As the noughties lurched to an end and the world reeled from the Great Recession, football rolled on.
Yes, some clubs did feel the pinch, but the heavyweights — you know, those whose exclusive club remains fenced off by velvet ropes – hardly did. Businesses around them shut, one after the other, but these barely blinked. That only reinforced the belief of some that football, especially at its highest level, might be immune to all that could grind the planet itself to a halt; that if all else ran aground, football, like an insular raft, would remain afloat . . . which is why, 34 days — and counting — without their favorite sport has many fans feeling as though life has taken a sudden apocalyptic turn.
The end of the world [as we know it], surely?
Well, perhaps not. And, yet, perhaps this is just the jolt we needed.
The novel coronavirus disease (COVID-19) pandemic has just scythed its second million of victims, and football — cash-vaccinated, eh? — now finds itself buried in this earth-engulfing crisis, and will likely be for some time. Football would probably recover quicker than most, yes, but that recovery is still far off. Until then, present realities are a stark reminder that football doesn’t operate in a bubble; even if it did, clearly, that realm is only separated from the rest of the world by a delicately taut film that has finally burst with a resounding pop.
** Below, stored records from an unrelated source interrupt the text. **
Lemma keeps_through {A B} (f : task_struct -> A) (g : A -> B) k k' : keeps f k k' -> keeps (fun x => g (f x)) k k'.
Proof.
  intros Hk t. specialize (Hk t). destruct (tasks k' !! t), (tasks k !! t); try done. cbn in *. injection Hk as Hk. by rewrite Hk.
Qed.

Lemma only_fds_keeps {A} (f : task_struct -> A) k k' : only_fds k k' -> (forall v x, f (set_fd_table v x) = f x) -> keeps f k k'.
Proof.
  intros [_ Hk] Hf t. pose proof (keeps_through _ f _ _ Hk t) as E. cbv beta in E.
  destruct (tasks k' !! t), (tasks k !! t); try done; cbn in *. by rewrite !Hf in E.
Qed.

Lemma kin_tasks k T : kin_ok k -> keeps ids k (with_tasks T k) -> keeps status k (with_tasks T k) -> kin_ok (with_tasks T k).
Proof.
  intros Hk Hi Hs. pose proof (keeps_st _ _ Hs) as Hst. apply (kin_quiet k); try done; [|intros t; by left].
  apply (sched_ok_same k); [apply Hk | done ..].
Qed.

Lemma kin_fds k k' : kin_ok k -> only_fds k k' -> kin_ok k'.
Proof.
  intros Hk Hf. pose proof (proj1 Hf) as E. rewrite E. apply kin_tasks; [done | |]; rewrite <- E; by apply only_fds_keeps.
Qed.

(** Adoption. *)
Section adopt.
Variables (k : kstate) (p q d : Z).
Hypothesis Hk : kin_ok k.
Hypothesis Hcur : who k (cur k) = Some (p, q, d).
Hypothesis Hq : q <> -1.

Let k' := adopt_children k p.

Lemma adopt_shape : k' = with_tasks (tasks k') k.
Proof. unfold k', adopt_children. destruct (adopt_fold p (thread_all_list k) k) as (T & -> & _). done. Qed.

Lemma adopt_task t : tasks k' !! t = if decide (t ∈ thread_all_list k) then adopted p <$> tasks k !! t else tasks k !! t.
Proof. unfold k', adopt_children. destruct (adopt_fold p (thread_all_list k) k) as (T & -> & HT). apply HT. Qed.

Lemma adopt_keeps {A} (f : task_struct -> A) : (forall v x, f (set_parent v x) = f x) -> keeps f k k'.
Proof.
  intros Hf t. rewrite adopt_task. case_decide; [|done]. destruct (tasks k !! t) as [x|]; [|done]. cbn. f_equal.
  unfold adopted. by destruct (_ =? _).
Qed.

Lemma adopt_st t : st_of k' t = st_of k t.
Proof. exact (adopt_keeps status (fun _ _ => eq_refl) t). Qed.

Lemma adopt_who t a b c : t ∈ thread_all_list k -> who k' t = Some (a, b, c) <->
  exists b0, who k t = Some (a, b0, c) /\ b = if b0 =? p then 1 else b0.
Proof.
  intros Ht. unfold who. rewrite adopt_task, decide_True by done. destruct (tasks k !! t) as [x|]; cbn; [|split; [done | by intros (? & ? & _)]].
  unfold adopted, ids. destruct (parent_pid x =? p) eqn:E; cbn; split.
  - intros [= <- <- <-]. exists (parent_pid x). by rewrite E.
  - intros (b0 & [= <- <- <-] & ->). by rewrite E.
  - intros [= <- <- <-]. exists (parent_pid x). by rewrite E.
  - intros (b0 & [= <- <- <-] & ->). by rewrite E.
Qed.

Lemma adopt_all : thread_all_list k' = thread_all_list k.
Proof. rewrite adopt_shape. done. Qed.

(** Init is another task. *)
Lemma cur_not_init : p <> 1.
Proof.
  intros ->. destruct (ko_init k Hk) as (i & d' & Hi & Hwi & _). assert (i = cur k) as ->; [|congruence].
  eapply (ko_uniq k Hk); [done | by apply cur_all | exact Hwi | exact Hcur].
Qed.

Lemma adopt_child r c : child k' r c <-> child k r c /\ r <> p \/ r = 1 /\ child k p c.
Proof.
  unfold child. rewrite adopt_all. split.
  - intros [Hin (a & e & Hw)]. apply adopt_who in Hw as (b0 & Hw & ->); [|done].
    destruct (Z.eqb_spec b0 p) as [->|Hne]; [right | left]; (split; [|try done]); eauto.
  - intros [[[Hin (a & e & Hw)] Hr]|[-> [Hin (a & e & Hw)]]]; (split; [done|]); exists a, e; apply adopt_who; try done.
    + exists r. split; [done|]. destruct (Z.eqb_spec r p); done.
    + exists p. split; [done|]. by rewrite Z.eqb_refl.
Qed.

Lemma adopt_living r : r <> p -> living k r -> living k' r.
Proof.
  intros Hr (u & b & e & Hu & Hw & Hs). exists u, (if b =? p then 1 else b), e. rewrite adopt_all, adopt_st. split_and!; [done | | done].
  apply adopt_who; [done|]. by exists b.
Qed.

Lemma kin_adopt : kin_ok k'.
Proof.
  pose proof adopt_st as Hst. pose proof adopt_all as Ha. pose proof cur_not_init as Hp1. pose proof (cur_all k Hk) as Hcin.
  pose proof Hk as []. assert (living k' 1) as Hl1.
  { destruct ko_init0 as (i & e & Hi & Hw & Hn). apply adopt_living; [by apply not_eq_sym|]. by exists i, (-1), e. }
  assert (p <> -1) as Hp by (destruct (ko_pid0 _ _ _ _ Hcin Hcur); lia).
  constructor.
  - apply (sched_ok_same k); try done; by rewrite adopt_shape.
  - by rewrite adopt_shape.
  - by rewrite Ha.
  - intros t. by rewrite Ha, Hst.
  - intros t a b c Ht (b0 & Hw & _)%adopt_who; rewrite Ha in *; [|done]. replace (pid_used k' a) with (pid_used k a) by (by rewrite adopt_shape). by eapply ko_pid0.
  - intros t u a b c b' c' Ht Hu (b0 & Hw & _)%adopt_who (b1 & Hw' & _)%adopt_who; rewrite Ha in *; try done. by eapply ko_uniq0.
  - intros t a b c Ht (b0 & Hw & ->)%adopt_who; rewrite Ha in *; [|done]. destruct (Z.eqb_spec b0 p); [by right|].
    destruct (ko_parent0 _ _ _ _ Ht Hw); [by left | right; by apply adopt_living].
  - destruct ko_init0 as (i & e & Hi & Hw & Hn). exists i, e. rewrite Ha, Hst. split_and!; [done | | done].
    apply adopt_who; [done|]. exists (-1). split; [done|]. destruct (Z.eqb_spec (-1) p); [congruence | done].
  - intros t a b c Ht (b0 & Hw & _)%adopt_who; rewrite Ha in *; [|done]. rewrite Hst. intros Hwt.
    assert (a <> p) as Hap. { intros ->. enough (t = cur k) by (subst t; destruct ko_sched0; congruence). by eapply ko_uniq0. }
    destruct (ko_wait0 t a b0 c Ht Hw Hwt) as [(u & Hu) Hn]. split.
    + exists u. apply adopt_child. by left.
    + intros Ha1 v [[Hv _]|[? _]]%adopt_child; [|done]. rewrite Hst. by apply Hn.
  - destruct ko_idle0 as (pi & Hw & Hne & Hno). exists pi. replace (idle_thread k') with (idle_thread k) by (by rewrite adopt_shape).
    split_and!; [| done |].
    + assert (idle_thread k ∈ thread_all_list k) as Hi.
      { apply ko_all0. destruct ko_sched0 as [[_ _ _ _ _ Hwi] _]. destruct Hwi as [E|[E|E]]; rewrite E; eexists; done. }
      apply adopt_who; [done|]. exists (-1). split; [done|]. destruct (Z.eqb_spec (-1) p); [congruence | done].
    + intros c [[Hc _]|[? _]]%adopt_child; [by apply (Hno c) | done].
Qed.
End adopt.

(** The calling thread is not the one picked when it blocks. *)
Lemma block_post k s k' : sched_ok k -> active s = false -> is_blocked_status s = true -> cur k <> idle_thread k ->
  thread_block k s = Ok (k', intr k) ->
  sched_ok k' /\ same_rest k k' /\ cur k' :: thread_ready_list k' = match thread_ready_list k with [] => [idle_thread k] | l => l end
  /\ st_of k' (cur k) = Some s /\ (forall u, u <> cur k -> calm (st_of k u) (st_of k' u))
  /\ (forall u, u <> cur k -> u <> cur k' -> st_of k' u = st_of k u).
Proof.
  intros Hs Ha Hb Hi E. destruct (thread_block_ok k s Hs Hb ltac:(done)) as (k2 & E2 & Hs' & Hsr & _ & _ & Hq & Hst & _).
  rewrite E in E2. injection E2 as <-. split_and!; try done.
  - rewrite Hst. case_decide as Ec; [|by rewrite decide_True]. exfalso. pose proof (sched_running_not_ready k Hs) as Hnr.
    destruct (thread_ready_list k); injection Hq as E1 _; [congruence|]. apply Hnr. rewrite <- Ec, E1. apply list_elem_of_here.
  - intros u Hu. rewrite Hst. case_decide as Ec; [|rewrite decide_False by done; by left]. right.
    destruct Hs as [Hwf _]. assert (st_of k u = Some TASK_READY \/ u = idle_thread k) as [Hr1 | ->].
    { destruct (thread_ready_list k) eqn:El; injection Hq as E1 _; [right; congruence|]. left. rewrite <- Ec, E1.
      apply (wf_ready k Hwf). rewrite El. apply list_elem_of_here. }
    + by exists TASK_READY, TASK_RUNNING.
    + destruct (wf_idle k Hwf) as [Hi1 | [Hi1 | Hi1]]; eexists _, TASK_RUNNING; (split; [exact Hi1 | done]).
  - intros u Hu Hu'. rewrite Hst, decide_False, decide_False; [done| |]; by apply not_eq_sym.
Qed.
(** The frames free in the end. *)
Lemma alike_free m mo m' (S S' : Z -> Prop) : alike S mo m' -> user_pool mo = user_pool m ->
  phy_addr_start (kernel_pool mo) = phy_addr_start (kernel_pool m) -> pool_bits (kernel_pool mo) = pool_bits (kernel_pool m) ->
  (forall g, frame_free (kernel_pool mo) g <-> frame_free (kernel_pool m) g \/ S' g) ->
  forall pf g, frame_free (get_pool pf m') g <-> frame_free (get_pool pf m) g \/ S g /\ frame_in (get_pool pf m) g \/ pf = PF_KERNEL /\ S' g.
Proof.
  intros [F _] Eu Es Eb Hf pf g. rewrite (pool_freed_free _ _ _ g (fr_pool _ _ _ F pf)). destruct pf; cbn [get_pool].
  - rewrite Hf, (frame_in_same _ _ _ Es Eb). tauto.
  - rewrite Eu. split; [tauto|]. intros [?|[?|[? _]]]; [by left | by right | done].
Qed.

(** Only the pages of the bitmap are unmapped. The bitmap covers one page more than
    its length divides into, and that one is neither freed nor unmapped. *)
Theorem release_memory_spec m dir uv n fs : vm_ok m -> 0 <= dir < 2 ^ 32 /\ dir mod PG_SIZE = 0 -> mmu m dir = Some (cr3 m) ->
  (forall f, user_frame m f -> exists pf, frame_in (get_pool pf m) f) -> bitmap_pages m uv n fs -> 0x102000 <= phy_addr_start (kernel_pool m) ->
  exists m', (let! m := release_frames m dir in release_bitmap m uv) = Ok m' /\ cr3 m' = cr3 m
    /\ (forall pf g, frame_free (get_pool pf m') g <->
          frame_free (get_pool pf m) g \/ user_frame m g /\ frame_in (get_pool pf m) g \/ pf = PF_KERNEL /\ g ∈ fs)
    /\ (forall va, mappable va -> ~ (page_of (uv_bits uv) <= page_of va < page_of (uv_bits uv) + n) -> mmu m' va = mmu m va)
    /\ user_bytes_len / PG_SIZE = bitmap_pg_cnt - 1.
Proof.
  intros Hm Hdir Hmap Hin Hbp Hlow. destruct (release_memory_alike m dir uv n fs Hm Hdir Hmap Hin Hbp Hlow) as (mo & m' & E & [] & A).
  exists m'. split; [done|]. pose proof (proj1 A) as F. split; [by rewrite (fr_cr3 _ _ _ F)|]. split_and!.
  - by apply (alike_free m mo m' (user_frame m) (fun g => g ∈ fs)).
  - intros va Hv Hne. by rewrite (freed_mmu _ _ _ _ F), rf_mmu0.
  - reflexivity.
Qed.
Lemma release_fd_file (s : st) (done rest : list Z) g y t fd : gs = done ++ g :: rest -> going done s -> cur_fds (s_fs s) = Ok t ->
  3 <= fd -> znth t fd = Some g -> znth (file_table f0) g = Some y -> (fd_flag y =? PIPE_FLAG) = false ->
  exists s', release_fd s t fd = Ok s' /\ going (done ++ [g]) s' /\ cur_fds (s_fs s') = Ok (<[Z.to_nat fd := -1]> t) /\ beside s s'.
Proof.
  intros Hgs [(gone & C) (mo & A & B)] Ht Hfd Hg Hy Hp. destruct (Hcl g) as (Hgr & _); [set_solver|].
  assert (closable f0 (done ++ g :: rest)) as Hcl' by (by rewrite <- Hgs).
  destruct (file_step f0 (s_fs s) done gone g rest y C Hcl' Hy Hp) as (gone2 & f2 & E2 & Ek & C2).
  assert (exists x, znth (file_table (s_fs s)) g = Some x /\ fd_flag x = fd_flag y) as (x & Hx & Ef).
  { rewrite (fc_slots _ _ _ _ C), Hy. cbn. eexists. split; [reflexivity|]. apply closed_slot_flag. }
  assert (fd_local2global (s_fs s) fd = Ok g) as El.
  { unfold fd_local2global. rewrite Ht. cbn [obind]. rewrite (rd_znth _ _ _ Hg). cbn [obind].
    replace ((0 <=? g) && (g <? MAX_FILE_OPEN)) with true by (symmetry; apply andb_true_iff; rewrite Z.leb_le, Z.ltb_lt; lia). done. }
  assert (is_pipe (s_fs s) fd = Ok false) as Ei.
  { unfold is_pipe, get_file. rewrite El. cbn [obind]. rewrite (rd_znth _ _ _ Hx). cbn [obind]. by rewrite Ef, Hp. }
  destruct (set_fd_ok f2 t fd (-1)) as (k & E3 & Ec & Et); [by unfold cur_fds; rewrite Ek | by apply (znth_Some _ _ _ Hg)|].
  unfold release_fd. rewrite (rd_znth _ _ _ Hg). cbn [obind]. replace (g =? -1) with false by (symmetry; apply Z.eqb_neq; lia). cbn [negb].
  rewrite Ei. cbn [obind]. unfold sys_close. replace (2 <? fd) with true by (symmetry; apply Z.ltb_lt; lia). rewrite El. cbn [obind]. rewrite Ei. cbn [obind].
  rewrite E2. cbn [obind]. rewrite E3. cbn [obind]. eexists. split; [reflexivity|]. split; [|split; [exact Et|]].
  - split; [exists gone2; by apply fds_closed_kern|]. exists mo. split; [done|]. apply (pages_back_ext done); [|done].
    intros a. rewrite (ended_next done rest g y a) by done. apply Z.eqb_neq in Hp. tauto.
  - split_and!; try done. unfold s_k; cbn. by rewrite Ec, Ek.
Qed.
(** C40. The table of kernel.S has the entries of the vectors 0 to 0x2f; the loop reads
    on through the words behind it. After [idt_init] the processor finds behind each
    vector of the table its entry, as a present gate of level 0 that turns interrupts
    off, behind 0x30 to 0x7f gates of the same kind that lead to whatever those words
    are, and behind 0x80 the system call handler, which [int] may use from level 3; the
    table's register covers exactly the 0x81 gates; every handler is the general one; and
    the controllers interrupt on vectors 0x20 to 0x2f, all of them of the table, with
    lines 0, 1, 2 and 14 open alone, whatever state they were in. *)
Theorem idt_init_spec general addr pics0 table after : entries = table ++ after -> zlen table = 0x30 -> 0x51 <= zlen after ->
  Forall (fun e => 0 <= e < 2 ^ 32) entries -> 0 <= handler < 2 ^ 32 -> 0 <= addr < 2 ^ 32 ->
  exists s, idt_init entries handler general addr idt0 pics0 = Ok s
    /\ (forall v, 0 <= v < 0x80 -> exists g e, znth (idt s) v = Some g
         /\ (if v <? 0x30 then znth table v = Some e else znth after (v - 0x30) = Some e)
         /\ gate_offset g = e /\ selector g = SELECTOR_K_CODE /\ gate_present g = true /\ gate_dpl g = 0 /\ gate_closes g = true)
    /\ (exists g, znth (idt s) 0x80 = Some g /\ gate_offset g = handler /\ selector g = SELECTOR_K_CODE /\ gate_present g = true /\ gate_dpl g = 3 /\ gate_closes g = true)
    /\ zlen (idt s) = IDT_DESC_CNT /\ idt_operand s = (8 * zlen (idt s) - 1) + addr * 2 ^ 16
    /\ (forall v, 0 <= v < IDT_DESC_CNT -> znth (idt_table s) v = Some general)
    /\ (forall irq, 0 <= irq < 16 -> irq_vector (pics s) irq = if bool_decide (irq ∈ [0; 1; 2; 14]) then Some (0x20 + irq) else None).
Proof.
  intros Ee Ht Haf Hent Hh Ha. assert (IDT_DESC_CNT <= zlen entries) as Hlen by (rewrite Ee, length_app; unfold IDT_DESC_CNT; lia).
  destruct (idt_desc_loop Hlen) as (l & El & Hl & Hd).
  unfold idt_init, idt_desc_init. rewrite El. cbn [obind]. rewrite wr_in by (rewrite Hl; done). cbn [obind].
  eexists; split; [done|]. cbn [idt idt_table pics idt_operand]. split_and!.
  - intros v Hv. destruct (znth_in entries v) as (e & He); [unfold IDT_DESC_CNT in *; lia|]. eexists _, e. rewrite znth_insert by (rewrite Hl; unfold IDT_DESC_CNT; lia). destruct (Z.eqb_spec v (IDT_DESC_CNT - 1)) as [->|]; [unfold IDT_DESC_CNT in Hv; lia|].
    split; [apply Hd; [unfold IDT_DESC_CNT; lia | done]|]. split.
    { clear -Ee Ht Hv He. subst entries. unfold znth in *. destruct (Z.ltb_spec v 0x30), (Z.ltb_spec v 0), (Z.ltb_spec (v - 0x30) 0); try lia.
      - by rewrite lookup_app_l in He by lia.
      - rewrite lookup_app_r in He by lia. by replace (Z.to_nat (v - 0x30)) with (Z.to_nat v - length table)%nat by lia. }
    split; [|by repeat split]. apply gate_roundtrip.
    rewrite Forall_forall in Hent. apply Hent. apply list_elem_of_lookup. exists (Z.to_nat v). unfold znth in He. by destruct (v <? 0).
  - eexists. rewrite znth_insert by (rewrite Hl; done). split; [done|]. split; [by apply gate_roundtrip | by repeat split].
  - by rewrite length_insert.
  - rewrite length_insert, Hl, (u32_small addr) by done. by rewrite lor_shift.
  - intros v Hv. unfold znth. destruct (Z.ltb_spec v 0); [lia|]. apply lookup_replicate. split; [done | lia].
  - intros irq Hi. destruct pics0 as [[] []]. assert (irq = 0 \/ irq = 1 \/ irq = 2 \/ irq = 3 \/ irq = 4 \/ irq = 5 \/ irq = 6 \/ irq = 7 \/ irq = 8
      \/ irq = 9 \/ irq = 10 \/ irq = 11 \/ irq = 12 \/ irq = 13 \/ irq = 14 \/ irq = 15) as Hcase by lia.
    repeat (destruct Hcase as [->|Hcase]; [reflexivity|]). by rewrite Hcase.
Qed.

End init.

(** A handler registered is the one behind its vector, and the others stay. *)
Lemma register_handler_ok t v f : zlen t = IDT_DESC_CNT -> 0 <= v < IDT_DESC_CNT ->
  exists t', register_handler t v f = Ok t' /\ znth t' v = Some f /\ forall w, w <> v -> znth t' w = znth t w.
Proof.
  intros Hl Hv. unfold register_handler. rewrite wr_in by lia. eexists; split; [done|]. split; [by rewrite znth_insert, Z.eqb_refl by lia|].
  intros w Hw. rewrite znth_insert by lia. by rewrite (proj2 (Z.eqb_neq w v)).
Qed.

(** After [tss_init] the task register names a present, available TSS of level 0
    at the address of [tss], the user's selectors name flat segments of 4 GB and level
    3, code and writable data, and the kernel's stack selector is set. But the limit of
    the TSS is counted in pages of 4 KB, so that [io_base], set to its size in order
    that there be no I/O bitmap, lies within it: there is one, in what follows [tss]. *)
Theorem tss_init_spec addr gdt0 : 0 <= addr < 2 ^ 32 ->
  exists t c d, descriptor (tss_init addr gdt0) (tr (tss_init addr gdt0)) = Some t /\ seg_base t = addr /\ seg_present t = true /\ seg_dpl t = 0 /\ seg_type t = 9
    /\ descriptor (tss_init addr gdt0) Process.SELECTOR_U_CODE = Some c /\ seg_base c = 0 /\ seg_limit c = 2 ^ 32 - 1 /\ seg_dpl c = 3 /\ seg_type c = 0x18 /\ seg_present c = true
    /\ descriptor (tss_init addr gdt0) Process.SELECTOR_U_DATA = Some d /\ seg_base d = 0 /\ seg_limit d = 2 ^ 32 - 1 /\ seg_dpl d = 3 /\ seg_type d = 0x12 /\ seg_present d = true
    /\ ss0 (the_tss (tss_init addr gdt0)) = SELECTOR_K_STACK
    /\ seg_limit t = SIZEOF_TSS * 4096 - 1 /\ has_io_bitmap (the_tss (tss_init addr gdt0)) t = true.
Proof.
  intros Ha. destruct (segment_roundtrip addr (SIZEOF_TSS - 1) TSS_ATTR_LOW 8) as (T1 & _ & T2 & T3 & T4 & T5); [done | by vm_compute..|].
  exists (make_gdt_desc addr (SIZEOF_TSS - 1) TSS_ATTR_LOW (8 * 16)), (make_gdt_desc 0 0xfffff GDT_CODE_ATTR_LOW_DPL3 GDT_ATTR_HIGH), (make_gdt_desc 0 0xfffff GDT_DATA_ATTR_LOW_DPL3 GDT_ATTR_HIGH).
  assert (forall sel, descriptor (tss_init addr gdt0) sel = gdt (tss_init addr gdt0) !! (0xc0000900 + 8 * Z.shiftr sel 3)) as Hd by done.
  rewrite T1, T2, T3, T4, T5, !Hd. unfold has_io_bitmap. rewrite T2. split_and!; try reflexivity.
  - cbn. rewrite lookup_insert_ne, lookup_insert_ne, lookup_insert_eq by done. reflexivity.
  - cbn. rewrite lookup_insert_ne, lookup_insert_eq by done. reflexivity.
  - cbn. rewrite lookup_insert_eq. reflexivity.
Qed.

(** ** Witnesses *)

Definition no_gate : gate_desc := mk_gate 0 0 0 0 0.

Example idt_init_witness : exists s g, idt_init (replicate 48 0xc0001500 ++ replicate 81 7) 0xc0002000 0xc0003000 0xc0009000 (replicate 129 no_gate) (mk_pic 0 0 0 0, mk_pic 0 0 0 0) = Ok s
  /\ irq_vector (pics s) 14 = Some 0x2e /\ znth (idt s) 0x2e = Some g /\ gate_offset g = 0xc0001500.
Proof.
  destruct (idt_init_spec (replicate 48 0xc0001500 ++ replicate 81 7) 0xc0002000 (replicate 129 no_gate) eq_refl 0xc0003000 0xc0009000 (mk_pic 0 0 0 0, mk_pic 0 0 0 0)
    (replicate 48 0xc0001500) (replicate 81 7) eq_refl eq_refl)
    as (s & E & Hg & _ & _ & _ & _ & Hv); [by vm_compute | apply Forall_app; split; apply Forall_replicate; lia | lia | lia |].
  destruct (Hg 0x2e ltac:(lia)) as (g & e & Hg1 & He & Ho & _). exists s, g. split; [exact E|]. split; [exact (Hv 14 ltac:(lia))|].
  split; [exact Hg1|]. rewrite Ho. cbn in He. injection He as <-. reflexivity.
Defined.

Example tss_init_witness : exists t, descriptor (tss_init 0xc0008000 ∅) SELECTOR_TSS = Some t /\ has_io_bitmap (the_tss (tss_init 0xc0008000 ∅)) t = true.
Proof.
  destruct (tss_init_spec 0xc0008000 ∅ ltac:(lia)) as (t & c & d & Ht & _ & _ & _ & _ & _ & _ & _ & _ & _ & _ & _ & _ & _ & _ & _ & _ & _ & _ & Hio).
  exists t. split; [exact Ht | exact Hio].
Defined.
Consider, first, the casualties: instances when COVID-19 has hit too close to football’s major actors thus far. Dolors Sala Carrió, mother of Manchester City boss Pep Guardiola, recently died of the disease at 82. Mikel Arteta of Arsenal, not long ago Guardiola’s assistant, also caught the bug, but recovered. Among the stricken, too, are Callum Hudson-Odoi, Paulo Dybala, Blaise Matuidi, and a handful of other players scattered mainly across plagued Italy and Spain.
Then, the finances.
The biggest clubs are negotiating for their players to slash a digit or two off their wages, while applying to furlough non-playing staff (quite a few have since been shamed into backtracking). The biggest players, too, have donated handsomely to support the global challenge of fighting COVID-19 and alleviating its impact.
The greater financial cost, though, might be evident during the next transfer window (whenever it comes), when clubs would be limited to more modest waves in securing targets. Transfers planned for fees in triple figures would be revised — even canceled or postponed until such a time when splashing cash as wildly as had been seen in recent windows makes sense again.
Money from broadcasting and commercial deals may help clubs retain a veneer of sheen, but the other major source of revenue that oils the wheels — matchday income — might only flow at a trickle before, when some sort of normalcy returns, breaking into a stream.
Don’t expect fans to flood stadia — almost like junkies, shrugging off all the withdrawal symptoms between highs, and queueing up desperately for a long-denied fix — immediately after football re-opens its doors. That may happen eventually, but only after a post-pandemic life has been adjusted to.
Football, as a famous
jockey-turned-horse once said, is merely the most important of life’s least important things, but never prior has that fact been so apparent. It may have taken COVID-19’s tentacles to squeeze us out of football’s bubble of fantasy – if it ever existed, that is — but maybe that’s just where it has always been.
Or, at least, that’s just where it should be.